On Saturday 17 August 2002 01:40 pm, Remy Maucherat wrote:
> Steve Downey wrote:
<SNIP/>
> >
> > The real problem, for the servlet spec implementation, is that not just
> > getHeaders() is affected. getHeader() must be also. getHeader, if there
> > are multiple values, needs to return the same thing as the first value
> > returned by getHeaders(), not the whole header from the first of multiple
> > headers.
>
> Sorry, but no. The opposite statement doesn't work.
> getHeader MUST return the first header line, unless in the case there
> are multiple headers with the same name in the client message, in which
> case you would know that they can be parsed/combined at will.
>
> Since it is too complex and inefficient to implement that, I'd leave it
> at that, and let the application handle the cases where the client is
> having some fun.
>
> Remy
Given:
H:A,B
H:C

getHeader() should either return ``A'' or ``A,B,C''. Returning ``A,B'', as it 
does now, can't be right. It introduces semantic differences between multiple 
headers and comma-separated lists where their must be none. 

The problem is that the client has no way of telling if it's supposed to use 
getHeader or getHeaders. Other than saying that if it's possible for there to 
be multiple values, you have to use getHeaders.

IAC, why must getHeader return the first header line? It's documented to 
return 'the first head <sic> in the request', or 'a String containing the 
value of the requested header'.  If getHeaders() returns 'all the values of 
the specified request header', and returns ``A'' rather than ``A,B'', then 
it's inconsistent for getHeader to return ``A, B''.

If a servlet really wants to do the parsing itself, then getHeader only gets 
it part of the headers, and it has no way of getting all of the header lines, 
since getHeaders() doesn't do that, according to the interpretation of the 
spec embodied in Watchdog, the basis for the TCK. 

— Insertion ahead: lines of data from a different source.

(** The run of [main] after the parse, in full: up to the first failing
    CHECK and its message, or through the setup and into the engine. *)
Lemma main_body_exact (os : OS) (a : Args) :
  main_body os a =
    match first_failure os a with
    | Some (k, fmt) =>
        (take k (tunnel_setup_trace os a) ++ [EvLogFatal fmt], Stop CheckQuit)
    | None =>
        (tunnel_setup_trace os a ++ trace (engine_stage os a (tunnel_fd_of os)),
         result (engine_stage os a (tunnel_fd_of os)))
    end.
Proof.
  destruct (first_failure os a) as [[k fmt]|] eqn:Hf.
  - revert Hf. unfold first_failure, tunnel_setup_trace, tunnel_fd_of.
    unfold_main.
    repeat match goal with
    | |- context [if negb ?b then Some _ else _] =>
        let E := fresh "E" in
        destruct b eqn:E; cbn [negb]; [|by intros [= <- <-]]
    end.
    discriminate.
  - apply main_body_setup_ok. revert Hf.
    unfold first_failure, tunnel_setup_ok.
    repeat match goal with
    | |- context [if negb ?b then Some _ else _] =>
        let E := fresh "E" in
        destruct b eqn:E; cbn [negb]; [|discriminate]
    end.
    reflexivity.
Qed.

Lemma first_failure_bound (os : OS) (a : Args) (k : nat) (fmt : string) :
  first_failure os a = Some (k, fmt) -> (1 <= k <= 12)%nat.
Proof.
  unfold first_failure.
  repeat match goal with
  | |- context [if negb ?b then Some _ else _] =>
      destruct b; cbn [negb]; [|intros [= <- <-]; lia]
  end.
  discriminate.
Qed.

(** X1. [OpenTunnel] keeps the contract of its comment: it returns the
    descriptor of /dev/net/tun, which is then non-negative and has taken
    the TUNSETIFF request, or it logs a fatal line and quits; when the open
    fails no request is sent at all. *)
Theorem OpenTunnel_valid_fd_or_quit (os : OS) (device_name : string) :
  let fd := os_open os "/dev/net/tun" O_RDWR in
  let req := TUNSETIFF (strncpy_ifr_name device_name) (Z.lor IFF_TUN IFF_NO_PI) in
  let status := os_ioctl os fd req in
  match OpenTunnel os device_name with
  | (t, Ok r) =>
      r = fd /\ 0 <= fd /\ 0 <= status /\
      t = [EvOpen "/dev/net/tun" O_RDWR fd; EvIoctl fd req status]
  | (t, Stop q) =>
      q = CheckQuit /\
      (fd < 0 /\
       t = [EvOpen "/dev/net/tun" O_RDWR fd;
            EvLogFatal "Failed to open tunnel file: %s (%d)"]
       \/
       0 <= fd /\ status < 0 /\
       t = [EvOpen "/dev/net/tun" O_RDWR fd; EvIoctl fd req status;
            EvLogFatal "Failed to set tunnel interface: %s (%d)"])
  | (t, Forever) => False
  end.
Proof.
  cbv zeta. unfold OpenTunnel, CHECK, sys_open, sys_ioctl, bind, emit, ret, stop.
  destruct (0 <=? os_open os "/dev/net/tun" O_RDWR) eqn:E1.
  - destruct (0 <=? os_ioctl os (os_open os "/dev/net/tun" O_RDWR)
                      (TUNSETIFF (strncpy_ifr_name device_name) (Z.lor IFF_TUN IFF_NO_PI)))
      eqn:E2; cbn.
    + apply Z.leb_le in E1, E2. auto.
    + apply Z.leb_le in E1. apply Z.leb_gt in E2. split; [done|]. right. auto.
  - cbn. apply Z.leb_gt in E1. split; [done|]. left. auto.
Qed.

Lemma to_short_range (z : Z) : -32768 <= to_short z <= 32767.
Proof.
  unfold to_short. pose proof (Z.mod_pos_bound (z + 32768) 65536 ltac:(lia)). lia.
Qed.

Lemma to_short_congruent (z : Z) : (to_short z - z) mod 65536 = 0.
Proof.
  unfold to_short.
  pose proof (Z.div_mod (z + 32768) 65536 ltac:(lia)) as Hd.
  replace ((z + 32768) mod 65536 - 32768 - z)
    with (- ((z + 32768) / 65536) * 65536) by lia.
  apply Z_mod_mult.
Qed.

(** Flags that fit a [short] pass unchanged. *)
Lemma to_short_small (z : Z) : -32768 <= z <= 32767 -> to_short z = z.
Proof.
  intros H. unfold to_short. rewrite Z.mod_small by lia. lia.
Qed.

(** What the narrowing does to flags that do not fit, and to [IFF_UP]. *)
Example to_short_values :
  to_short 65537 = 1 /\ to_short 32768 = -32768 /\ to_short IFF_UP = IFF_UP.
Proof. repeat split; reflexivity. Qed.

(** X2. [SetInterfaceFlags] returns exactly when the socket and the
    SIOCSIFFLAGS request succeed, and it has then closed its socket as its
    last step. The request carries the flags as the 16-bit [ifr_flags]
    holds them: the value within [-32768, 32767] that agrees with the
    argument modulo 65536, which is the argument itself when that fits.
    When the request fails the function quits with the socket still open. *)
Theorem SetInterfaceFlags_contract (os : OS) (device_name : string) (flags : Z) :
  let s := os_socket_flags os in
  let req := SIOCSIFFLAGS (strncpy_ifr_name device_name) (to_short flags) in
  let status := os_ioctl os s req in
  match SetInterfaceFlags os device_name flags with
  | (t, Ok _) =>
      0 <= s /\ 0 <= status /\ t = [EvSocket s; EvIoctl s req status; EvClose s]
  | (t, Stop q) =>
      q = CheckQuit /\
      (s < 0 /\ t = [EvSocket s; EvLogFatal "Failed to open socket: %s (%d)"]
       \/
       0 <= s /\ status < 0 /\
       t = [EvSocket s; EvIoctl s req status;
            EvLogFatal "Failed to set tunnel interface: %s (%d)"])
  | (t, Forever) => False
  end /\
  -32768 <= to_short flags <= 32767 /\
  (to_short flags - flags) mod 65536 = 0 /\
  to_short (to_short flags) = to_short flags.
Proof.
  cbv zeta. split; [|split; [apply to_short_range|split;
    [apply to_short_congruent | apply to_short_small, to_short_range]]].
  unfold SetInterfaceFlags, CHECK, sys_socket, sys_ioctl, sys_close,
    bind, emit, ret, stop.
  destruct (0 <=? os_socket_flags os) eqn:E1.
  - destruct (0 <=? os_ioctl os (os_socket_flags os)
                      (SIOCSIFFLAGS (strncpy_ifr_name device_name) (to_short flags)))
      eqn:E2; cbn.
    + apply Z.leb_le in E1, E2. auto.
    + apply Z.leb_le in E1. apply Z.leb_gt in E2. split; [done|]. right. auto.
  - cbn. apply Z.leb_gt in E1. split; [done|]. left. auto.
Qed.

(** X3. [SetIPAddress] converts and assigns the address before it looks at
    the mask. It returns exactly when the socket, both conversions and both
    requests succeed, and has then closed its socket. An address that does
    not convert stops it before any request; a mask that does not convert
    stops it after the address has been assigned. *)
Theorem SetIPAddress_contract (os : OS) (device_name ip ip_mask : string) :
  let s := os_socket_addr os in
  let name := strncpy_ifr_name device_name in
  let r_ip := os_inet_pton os ip in
  let st_ip := os_ioctl os s (SIOCSIFADDR name ip) in
  let r_mask := os_inet_pton os ip_mask in
  let st_mask := os_ioctl os s (SIOCSIFNETMASK name ip_mask) in
  match SetIPAddress os device_name ip ip_mask with
  | (t, Ok _) =>
      0 <= s /\ r_ip = 1 /\ 0 <= st_ip /\ r_mask = 1 /\ 0 <= st_mask /\
      t = [EvSocket s; EvInetPton ip r_ip; EvIoctl s (SIOCSIFADDR name ip) st_ip;
           EvInetPton ip_mask r_mask;
           EvIoctl s (SIOCSIFNETMASK name ip_mask) st_mask; EvClose s]
  | (t, Stop q) =>
      q = CheckQuit /\
      (s < 0 /\ t = [EvSocket s; EvLogFatal "Failed to open socket: %s (%d)"]
       \/
       0 <= s /\ r_ip <> 1 /\
       t = [EvSocket s; EvInetPton ip r_ip;
            EvLogFatal "Failed to assign IP address: %s (%d)"]
       \/
       0 <= s /\ r_ip = 1 /\ st_ip < 0 /\
       t = [EvSocket s; EvInetPton ip r_ip; EvIoctl s (SIOCSIFADDR name ip) st_ip;
            EvLogFatal "Failed to set tunnel interface ip: %s (%d)"]
       \/
       0 <= s /\ r_ip = 1 /\ 0 <= st_ip /\ r_mask <> 1 /\
       t = [EvSocket s; EvInetPton ip r_ip; EvIoctl s (SIOCSIFADDR name ip) st_ip;
            EvInetPton ip_mask r_mask;
            EvLogFatal "Failed to assign IP mask: %s (%d)"]
       \/
       0 <= s /\ r_ip = 1 /\ 0 <= st_ip /\ r_mask = 1 /\ st_mask < 0 /\
       t = [EvSocket s; EvInetPton ip r_ip; EvIoctl s (SIOCSIFADDR name ip) st_ip;
            EvInetPton ip_mask r_mask;
            EvIoctl s (SIOCSIFNETMASK name ip_mask) st_mask;
            EvLogFatal "Failed to set tunnel interface mask: %s (%d)"])
  | (t, Forever) => False
  end.
Proof.
  cbv zeta.
  unfold SetIPAddress, CHECK, sys_socket, sys_ioctl, sys_inet_pton, sys_close,
    bind, emit, ret, stop.
  destruct (0 <=? os_socket_addr os) eqn:E1;
    [apply Z.leb_le in E1 | apply Z.leb_gt in E1; cbn; split; [done|]; left; auto].
  destruct (os_inet_pton os ip =? 1) eqn:E2;
    [apply Z.eqb_eq in E2
    | apply Z.eqb_neq in E2; cbn; split; [done|]; right; left; auto].
  destruct (0 <=? os_ioctl os (os_socket_addr os)
                    (SIOCSIFADDR (strncpy_ifr_name device_name) ip)) eqn:E3;
    [apply Z.leb_le in E3
    | apply Z.leb_gt in E3; cbn; split; [done|]; right; right; left; auto].
  destruct (os_inet_pton os ip_mask =? 1) eqn:E4;
    [apply Z.eqb_eq in E4
    | apply Z.eqb_neq in E4; cbn; split; [done|]; do 3 right; left; auto 6].
  destruct (0 <=? os_ioctl os (os_socket_addr os)
                    (SIOCSIFNETMASK (strncpy_ifr_name device_name) ip_mask)) eqn:E5;
    [apply Z.leb_le in E5; cbn; auto 7
    | apply Z.leb_gt in E5; cbn; split; [done|]; do 4 right; auto 7].
Qed.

Complex and inefficient might be a reason for _changing_ the spec. It's a bad 
reason for not implementing the spec. Also, I don't think it's that bad. The 
cases where multiple values are allowed is denumerable. So it comes down to 
creating an enumerator that can run seamlessly over the values in distinct 
header lines. 

Now, I'll admit this is all a bit on the language-lawyerish 
angels-dancing-on-pins side. But this is the reference implementation, and it 
is currently failing the servlet test suite.